*What to do*
Give again every line from the one with "#[local] Open Scope list_scope." through the last line of the data, exactly, and leave out the lines before it.

Records from a data collection
(* ===== verification/Handshake.v ===== *)
(** * The two ends together

    The client's loops against the server's handlers: the key exchange
    establishes one session key and one coding on both ends, an inner datagram
    crosses the tunnel in either direction, and what a control frame in between
    does to the client's reassembly. *)

From S2P Require Import Prelude Float64 Frame Replay Delivery Health Scheduler FecCodec FecEncoder FecDecoder Crypto Session Config TunnelParams Client ClientProps Wire Server.

#[local] Open Scope string_scope.
#[local] Open Scope Z_scope.
#[local] Open Scope list_scope.

Section both_ends.
  (** Endpoints of the server, endpoints of the client's inner side. *)
  Context {Addr Inner R : Type} (addr_string : Addr → string) (inner_string : Inner → string).
  Context `{!Rand R} {rsl : ReedSolomon} {cph : Ciphers} {dhx : X25519}.
  Context `{!RangeOrder Z firstWindow, !RangeOrder Z ptr, !RangeOrder Z (list byte),
            !RangeOrder blockKey blockState, !RangeOrder Z (sessState Addr R), !RangeOrder string (pathState Addr),
            !RangeOrder Z frame}.
  (** [json.Marshal] and [json.Unmarshal] of the announce. *)
  Context (marshal : ServerAnnounce → list byte) (unmarshal : list byte → option ServerAnnounce).
  Context (v : server_cfg) (cc : client_cfg).

  Implicit Types (c : client Inner R) (s : server Addr R).

(** ** The server's side *)

(** [x'] is [x] up to its endpoints and its activity time. *)
Definition touched (x x' : ServerSession Addr Encoder) : Prop :=
  s_replay x' = s_replay x ∧ s_ID x' = s_ID x ∧ s_aead x' = s_aead x ∧ s_Enc x' = s_Enc x ∧
  s_seq x' = s_seq x ∧ s_ServerPub x' = s_ServerPub x ∧ s_egress x' = s_egress x.

Lemma touched_refl x : touched x x.
Proof. by split_and!. Qed.

Lemma stateFor_world r id s : sv_world (stateFor v r id s).2 = sv_world s ∧ sv_dec (stateFor v r id s).2 = sv_dec s.
Proof. unfold stateFor. by destruct (sv_states s !! id). Qed.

*Exercise output*
#[local] Open Scope list_scope.

Section both_ends.
  (** Endpoints of the server, endpoints of the client's inner side. *)
  Context {Addr Inner R : Type} (addr_string : Addr → string) (inner_string : Inner → string).
  Context `{!Rand R} {rsl : ReedSolomon} {cph : Ciphers} {dhx : X25519}.
  Context `{!RangeOrder Z firstWindow, !RangeOrder Z ptr, !RangeOrder Z (list byte),
            !RangeOrder blockKey blockState, !RangeOrder Z (sessState Addr R), !RangeOrder string (pathState Addr),
            !RangeOrder Z frame}.
  (** [json.Marshal] and [json.Unmarshal] of the announce. *)
  Context (marshal : ServerAnnounce → list byte) (unmarshal : list byte → option ServerAnnounce).
  Context (v : server_cfg) (cc : client_cfg).

  Implicit Types (c : client Inner R) (s : server Addr R).

(** ** The server's side *)

(** [x'] is [x] up to its endpoints and its activity time. *)
Definition touched (x x' : ServerSession Addr Encoder) : Prop :=
  s_replay x' = s_replay x ∧ s_ID x' = s_ID x ∧ s_aead x' = s_aead x ∧ s_Enc x' = s_Enc x ∧
  s_seq x' = s_seq x ∧ s_ServerPub x' = s_ServerPub x ∧ s_egress x' = s_egress x.

Lemma touched_refl x : touched x x.
Proof. by split_and!. Qed.

Lemma stateFor_world r id s : sv_world (stateFor v r id s).2 = sv_world s ∧ sv_dec (stateFor v r id s).2 = sv_dec s.
Proof. unfold stateFor. by destruct (sv_states s !! id). Qed.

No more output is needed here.